People who would have sent their children to private schools are now not bothering, apparently. But so few children go to private schools anyway that it is difficult to see why this should pose any sort of problem to the state sector, which has been wrestling with the problem of falling rolls, leading to amalgamations and what have you, for years.

And nobody ever asks whether private schools are really all that good. They are prominent among the critics of the gravely deficient and defective examination system. Yet their own appeal is based on being exceptionally good within that system.

If the exams are educationally questionable, then being good at putting people through them cannot be said to prove that a school is a centre of academic excellence. If anything, it would seem to suggest the opposite. And one does have to question whether the people making these sales pitches are really very intelligent at all.
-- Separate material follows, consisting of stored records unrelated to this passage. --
Lemma sum_binary_roundtrip_witness :
  ∃ msg s' h', sum_send W 92 id_sum ∅ = (Ok msg, h') ∧ sum_recv W 92 msg h' = (Ok s', h') ∧
    sum_value W 92 1 102 id (Some <$> seqZ 1 16) s'.
Proof.
  apply (sum_binary_roundtrip W ∅ 92 1 102 id (seqZ 1 16) id_sum).
  - exact I.
  - exact id_sum_value.
  - by_decide.
  - discriminate.
  - exact (id_binary 102).
Defined.

(** The integer -2 in the pair type: the second variant. *)
Definition date_sum : datum := DPtr (le_bytes 4 1 ++ (Some <$> [254; 255; 255; 255]) ++ []).

Lemma date_sum_value : sum_value W 90 1 24 date (Some <$> [254; 255; 255; 255]) date_sum.
Proof.
  split; [exact has_date_pair|]. split; [exists (DWord (le_bytes 8 (-2))); vm_compute; reflexivity|].
  exists pair_t. split; [reflexivity|].
  apply (laid_fixed date 8 1 (Some <$> [254; 255; 255; 255]) []). discriminate.
Qed.

Lemma sum_text_roundtrip_witness :
  ∃ txt s' h', sum_out W 90 date_sum ∅ = (Ok txt, h') ∧ sum_in W 90 txt h' = (Ok s', h') ∧
    sum_value W 90 1 24 date (Some <$> [254; 255; 255; 255]) s'.
Proof.
  apply (sum_text_roundtrip W ∅ 90 1 24 date [254; 255; 255; 255] date_sum).
  - exact I.
  - exact date_sum_value.
  - by_decide.
  - exact (int_text 24 date (or_intror eq_refl)).
  - intros e o He Ho. injection He as <-. cbn in Ho.
    apply elem_of_cons in Ho as [->|Ho]; [split; [by_decide|discriminate]|].
    apply list_elem_of_singleton in Ho as ->. split; [by_decide|reflexivity].
Defined.

Definition int_sum : datum := DPtr (le_bytes 4 0 ++ (Some <$> [7; 0; 0; 0]) ++ []).

Lemma int_sum_value : sum_value W 90 0 23 int4 (Some <$> [7; 0; 0; 0]) int_sum.
Proof.
  split; [exact has_int4_pair|]. split; [exists (DWord (le_bytes 8 7)); vm_compute; reflexivity|].
  exists pair_t. split; [reflexivity|].
  apply (laid_fixed int4 8 0 (Some <$> [7; 0; 0; 0]) []). discriminate.
Qed.

Lemma pair_variants i v t : has_variant W 90 i v t → t = int4 ∨ t = date.
Proof.
  intros (_ & Ht & _ & st & e & _ & _ & He & _ & Hv). injection He as <-. cbn in Hv.
  destruct (Z.to_nat i) as [|[|n]]; cbn in Hv; simplify_eq; cbn in Ht; simplify_eq; auto.
Qed.

Definition int_cmp (_ : Z) (a b : mem) : Z := compare_ints (int_of a) (int_of b).

Lemma sum_operators_agree_witness :
  ∃ h', let c := sum_order int_cmp 0 23 (Some <$> [7; 0; 0; 0]) 1 (Some <$> [254; 255; 255; 255]) in
    sum_cmp W 90 int_sum date_sum 100 ∅ = (Ok c, h') ∧
    sum_eq W 90 int_sum date_sum 100 ∅ = (Ok (c =? 0), h') ∧
    sum_neq W 90 int_sum date_sum 100 ∅ = (Ok (negb (c =? 0)), h') ∧
    sum_lt W 90 int_sum date_sum 100 ∅ = (Ok (c <? 0), h') ∧
    sum_lte W 90 int_sum date_sum 100 ∅ = (Ok (c <=? 0), h') ∧
    sum_gt W 90 int_sum date_sum 100 ∅ = (Ok (0 <? c), h') ∧
    sum_gte W 90 int_sum date_sum 100 ∅ = (Ok (0 <=? c), h').
Proof.
  apply (sum_operators_agree W 90 ∅ 100 int_cmp 0 23 int4 (Some <$> [7; 0; 0; 0]) int_sum
           1 24 date (Some <$> [254; 255; 255; 255]) date_sum).
  - exact I.
  - exact int_sum_value.
  - exact date_sum_value.
  - intros i v t Hv. exact (int_order v t (pair_variants i v t Hv)).
Defined.

(** The rows [sum_type] writes for the pair type. *)
Definition pair_objects : list catalog_object :=
  match sum_type 90 (Some "pair") (Some [Some 23; Some 24]) with Ok r => r.2 | _ => [] end.

Lemma sum_type_variants_fit_witness :
  ∃ nm len inp out rcv snd ext oids,
    TypeCreate nm len inp out rcv snd ext ∈ pair_objects ∧ SumTypesRow 90 oids ∈ pair_objects ∧
    Some <$> oids = [Some 23; Some 24] ∧ row_fits len oids ∧
    ∀ rows a b st rows', rows_fit rows → type_tuple a = Some st →
      typlen st = -1 ∨ 4 <= typlen st →
      add_variant rows (Some a) (Some b) = Ok rows' → rows_fit rows'.
Proof.
  apply (sum_type_variants_fit 90 (Some "pair") (Some [Some 23; Some 24]) pair_objects).
  - intros v tv Htv. cbn in Htv. unfold types in Htv.
    repeat (case_match; [injection Htv as <-; split; [reflexivity|cbn; lia]|]). discriminate Htv.
  - vm_compute. reflexivity.
Defined.

Definition unit_sum : datum := DPtr (le_bytes 4 2 ++ [Some 0] ++ replicate 15 None).

Lemma sum_send_unit_overruns_witness :
  sum_send W 91 unit_sum ∅ = (Undefined "write outside the allocation", cached W ∅ 91).
Proof.
  apply (sum_send_unit_overruns W ∅ 91 2 104 unit_t [Some 0] unit_sum).
  - exact I.
  - split; [exact has_unit_fixed|]. split; [exists unit; vm_compute; reflexivity|].
    exists fixed_t. split; [reflexivity|].
    apply (laid_fixed unit_t 20 2 [Some 0] (replicate 15 None)). discriminate.
  - intros d out E. injection E as <-. reflexivity.
Defined.

Lemma sum_recv_negative_discriminant_witness :
  sum_recv W 91 (le_bytes 4 (Z.shiftl 8 2) ++ (Some <$> be_bytes 4 (-1)) ++ []) ∅ =
  (Undefined "index below the vector", cached W ∅ 91).
Proof.
  apply (sum_recv_negative_discriminant W ∅ 91 fixed_t
           (Entry 700 [23; 102; 104] [201; 201; 201] [300; 300; 300] [300; 300; 300]) (-1) []).
  - exact I.
  - reflexivity.
  - vm_compute. reflexivity.
  - lia.
  - cbn. lia.
Defined.

(** The entry cached before [id] and [unit] were added to the type. *)
Definition old_cache : gmap Z SumTypeCacheEntry := {[ 92 := Entry 700 [23] [201] [300] [300] ]}.

Lemma sumtype_cache_stale_witness :
  sum_cast_from W 92 102 id_value old_cache = (Err (elog "No valid variant found"), old_cache).
Proof.
  apply (sumtype_cache_stale W old_cache 92 1 102 id id_value (Entry 700 [23] [201] [300] [300])).
  - exact has_id_var.
  - reflexivity.
  - reflexivity.
  - by_decide.
Defined.

(** With that entry, reading a stored value of the new variant leaves the
    array of variants. *)
Example stale_read : (get_variant_val W id_sum 92 old_cache).1 = Undefined "index beyond the vector".
Proof. vm_compute. reflexivity. Qed.
End Demo.
End SumType.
Where are the articles and documentaries about private schools and their bullying? Or the highly variable quality of their teaching? Or their Head Teachers who are in fact proprietors? Or their entrance exams for five-year-olds? Or their decidedly questionable employment practices? Or the cosy relationships of a few of them with Oxbridge admissions tutors? (Although who really cares about Oxbridge, anyway?) Or the fact that the rest are selling a pup?

2 comments:

  1. If we brought back grammar schools, we could put most private schools out of business within 10 years.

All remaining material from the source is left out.